AVAILABLE DATA:

Fixpoint run {A} (p : prog U A) (w : World) : outcome A :=
  match p with
  | Ret a => {| trace := []; result := a; final := w |}
  | Native h k =>
      let r := firmware h (native w) in
      after (w, EvNative h (fst r))
            (run (k (fst r)) {| native := snd r; lastPacket := lastPacket w |})
  | Load k => run (k (lastPacket w)) w
  | Store p k =>
      after (w, EvStore p) (run k {| native := native w; lastPacket := Some p |})
  | Invoke u k => after (w, EvInvoke u) (run k (user u w))
  end.

(** *** Reading a trace *)

Definition events (tr : list (World * event)) : list event := map snd tr.

(** What the calls of hook [g] returned, in order. *)
Definition answer {Y} (g : hook Y) (e : event) : list Y :=
  match e with
  | EvNative h x =>
      match same_hook h g with Some cast => [cast x] | None => [] end
  | _ => []
  end.

Definition answers {Y} (g : hook Y) (tr : list (World * event)) : list Y :=
  flat_map (fun o => answer g (snd o)) tr.

(** The records written to [lastPacket], in order. *)
Definition stored (tr : list (World * event)) : list Packet :=
  flat_map (fun o => match snd o with EvStore p => [p] | _ => [] end) tr.

(** The user actions invoked, in order. *)
Definition invoked (tr : list (World * event)) : list U :=
  flat_map (fun o => match snd o with EvInvoke u => [u] | _ => [] end) tr.

(** Reads of the native accessors: every hook but the dequeue. *)
Definition is_accessor (e : event) : bool :=
  match e with
  | EvNative h _ =>
      match same_hook h receiveNumber with Some _ => false | None => true end
  | _ => false
  end.

Definition is_dequeue (e : event) : bool :=
  match e with
  | EvNative h _ =>
      match same_hook h receiveNumber with Some _ => true | None => false end
  | _ => false
  end.

(** A field and the accessor it is read from agree on a trace: the
    field was assigned [v] and the accessor was called once and
    returned [v], or the field was never assigned and the accessor
    never called. *)
Definition reads {X} (g : hook X) (f : slot X) (tr : list (World * event)) : Prop :=
  match f with
  | assigned v => answers g tr = [v]
  | undefined => answers g tr = []
  end.

Definition populated (tr : list (World * event)) (p : Packet) : Prop :=
  reads receivedNumber (Packet.receivedNumber p) tr /\
  reads receivedString (Packet.receivedString p) tr /\
  reads receivedBuffer (Packet.receivedBuffer p) tr /\
  reads receivedTime (Packet.time p) tr /\
  reads receivedSerial (Packet.serial p) tr /\
  reads receivedSignalStrength (Packet.signal p) tr.

(** The field holds what the one call of its accessor returned. *)
Definition from_accessor {X} (g : hook X) (f : slot X)
    (tr : list (World * event)) : Prop :=
  exists v, f = assigned v /\ answers g tr = [v].

(** A run that does [pre], then [lastPacket = p], then calls the user
    action [u] and ends: nothing is stored or invoked during [pre], and
    the user action starts in a state whose [lastPacket] is [p]. *)
Definition retained_then_called (o : outcome unit)
    (pre : list (World * event)) (p : Packet) (u : U) : Prop :=
  exists wS wI,
    trace o = pre ++ [(wS, EvStore p); (wI, EvInvoke u)] /\
    stored pre = [] /\ invoked pre = [] /\
    lastPacket wI = Some p /\
    final o = user u wI.

End Semantics.

Arguments EvNative {U X} h x.
Arguments EvStore {U} p.
Arguments EvInvoke {U} u.

(** ** A simulated firmware, to run the handlers on

    A queue of frames and the frame last dequeued; the accessors read
    the latter. *)

Module Sim.

Record frame : Type := mkFrame {
  f_number : number;
  f_string : string;
  f_buffer : Buffer;
  f_time : number;
  f_serial : number;
  f_signal : number
}.

Record state : Type := mkState {
  queue : list frame;
  current : frame
}.

Definition no_frame : frame := mkFrame 0 "" [] 0 0 0.

Definition firmware X (h : hook X) (s : state) : X * state :=
  match h in hook X return X * state with
  | receiveNumber =>
      match queue s with
      | [] => (0%Z, mkState [] no_frame)
      | f :: q => (f_number f, mkState q f)
      end
  | receivedNumber => (f_number (current s), s)
  | receivedTime => (f_time (current s), s)
  | receivedSerial => (f_serial (current s), s)
  | receivedString => (f_string (current s), s)
  | receivedBuffer => (f_buffer (current s), s)
  | receivedSignalStrength => (f_signal (current s), s)
  end.

(** A number frame and a value frame in flight. *)
Definition number_frame : frame := mkFrame 7 "" [] 1000 42 (-60).
Definition value_frame : frame := mkFrame 5 "x" [] 2000 43 (-70).

Definition on_air : state := mkState [number_frame; value_frame] no_frame.

(** User actions that record what they were called with. *)
Inductive action : Type :=
| got_packet (p : Packet)
| got_number (n : slot number)
| got_value (s : slot string) (n : slot number)
| got_string (s : slot string)
| got_buffer (b : slot Buffer).

(** The simulated user code leaves the state alone. *)
Definition user (_ : action) (w : World state) : World state := w.

Definition exec {A} (p : prog action A) (w : World state) : outcome state action A :=
  run firmware user p w.

(** The state after the number frame went through [onReceivedNumber]. *)
Definition after_number : World state :=
  final (exec (handler (onReceivedNumber got_number)) (boot on_air)).

(** The record that run leaves in [lastPacket]. *)
Definition number_packet : Packet :=
  Packet.mk (assigned 7%Z) undefined undefined
            (assigned 1000%Z) (assigned 42%Z) (assigned (-60)%Z).

(** The same frames in flight, with a record retained from earlier. *)
Definition with_earlier_packet : World state :=
  {| native := on_air; lastPacket := Some number_packet |}.

End Sim.

(** * Properties *)

Section Properties.
Variable N : Type.
Variable firmware : forall X, hook X -> N -> X * N.
Variable U : Type.
Variable user : U -> World N -> World N.

Local Abbreviation exec := (run firmware user).

(** ** Shape of a handler run

    Every handler dequeues, reads accessors only, stores the record it
    built and then calls the user action; the record holds what the
    accessors returned. *)

Ltac run_handler := cbn [handler run bind call write_lastPacket invoke after
                          trace result final native lastPacket
                          onDataPacketReceived onReceivedNumber onReceivedValue
                          onReceivedString onReceivedBuffer].

Lemma handler_run (r : registration U) (w : World N) :
  registered r ->
  exists d rd p wS wI u,
    trace (exec (handler r) w)
      = (w, EvNative receiveNumber d) :: rd ++ [(wS, EvStore p); (wI, EvInvoke u)] /\
    forallb (fun o => is_accessor (snd o)) rd = true /\
    populated rd p /\
    lastPacket wI = Some p /\
    final (exec (handler r) w) = user u wI.
Proof.
  intros [cb | cb | cb | cb | cb]; run_handler.
  - eexists _, [_; _; _; _; _; _], _, _, _, _.
    split; [reflexivity|]. repeat split; reflexivity.
  - eexists _, [_; _; _; _], _, _, _, _.
    split; [reflexivity|]. repeat split; reflexivity.
  - eexists _, [_; _; _; _; _], _, _, _, _.
    split; [reflexivity|]. repeat split; reflexivity.
  - eexists _, [_; _; _; _], _, _, _, _.
    split; [reflexivity|]. repeat split; reflexivity.
  - eexists _, [_; _; _; _], _, _, _, _.
    split; [reflexivity|]. repeat split; reflexivity.
Qed.

(** Accessor reads write nothing, call nothing and dequeue nothing. *)
Lemma accessor_not_dequeue (e : event U) :
  is_accessor e = true -> is_dequeue e = false.
Proof.
  destruct e as [X h x | p | u]; simpl; try discriminate.
  destruct (same_hook h receiveNumber); [discriminate | reflexivity].
Qed.

Lemma accessors_quiet (tr : list (World N * event U)) :
  forallb (fun o => is_accessor (snd o)) tr = true ->
  stored tr = [] /\ invoked tr = [] /\ filter (@is_dequeue U) (events tr) = [].
Proof.
  induction tr as [| [w e] tr IH]; simpl; intros H.
  - repeat split.
  - apply andb_prop in H as [He Htr].
    destruct (IH Htr) as (Hs & Hi & Hd).
    rewrite (accessor_not_dequeue e He).
    destruct e as [X h x | p | u]; simpl in *; try discriminate.
    repeat split; assumption.
Qed.

Lemma events_app (l1 l2 : list (World N * event U)) :
  events (l1 ++ l2) = events l1 ++ events l2.
Proof. apply map_app. Qed.

Lemma getReceivedPacketProperty_run (type : number) (w : World N) :
  exec (getReceivedPacketProperty U type) w =
  {| trace := [];
     result :=
       match lastPacket w with
       | Some p =>
           if (type =? PacketProperty.Time)%Z then Packet.time p
           else if (type =? PacketProperty.SerialNumber)%Z then Packet.serial p
           else if (type =? PacketProperty.SignalStrength)%Z then Packet.signal p
           else assigned 0%Z
       | None => assigned 0%Z
       end;
     final := w |}.
Proof.
  unfold getReceivedPacketProperty; simpl.
  destruct (lastPacket w) as [p |]; [| reflexivity].
  destruct (type =? PacketProperty.Time)%Z; [reflexivity |].
  destruct (type =? PacketProperty.SerialNumber)%Z; [reflexivity |].
  destruct (type =? PacketProperty.SignalStrength)%Z; reflexivity.
Qed.

(** ** [getReceivedPacketProperty] *)

(** C1.  While no packet has been received ([lastPacket] is unset),
    [getReceivedPacketProperty(type)] returns 0, whatever [type] is. *)
Theorem getReceivedPacketProperty_unset (w : World N) (type : number) :
  lastPacket w = None ->
  result (exec (getReceivedPacketProperty U type) w) = assigned 0%Z.
Proof.
  intros Hnone. rewrite getReceivedPacketProperty_run; simpl.
  rewrite Hnone. reflexivity.
Qed.

(** C2.  Once [lastPacket] holds a record, the function returns that
    record's [time] for [PacketProperty.Time], its [serial] for
    [PacketProperty.SerialNumber] and its [signal] for
    [PacketProperty.SignalStrength]. *)
Theorem getReceivedPacketProperty_set (w : World N) (p : Packet) :
  lastPacket w = Some p ->
  result (exec (getReceivedPacketProperty U PacketProperty.Time) w)
    = Packet.time p /\
  result (exec (getReceivedPacketProperty U PacketProperty.SerialNumber) w)
    = Packet.serial p /\
  result (exec (getReceivedPacketProperty U PacketProperty.SignalStrength) w)
    = Packet.signal p.
Proof.
  intros Hsome. rewrite !getReceivedPacketProperty_run; simpl.
  rewrite Hsome. repeat split.
Qed.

ACTIVITY: What is needed is each line from the records with the word "Lemma" in it.

SOLUTION:
Lemma handler_run (r : registration U) (w : World N) :
Lemma accessor_not_dequeue (e : event U) :
Lemma accessors_quiet (tr : list (World N * event U)) :
Lemma events_app (l1 l2 : list (World N * event U)) :
Lemma getReceivedPacketProperty_run (type : number) (w : World N) :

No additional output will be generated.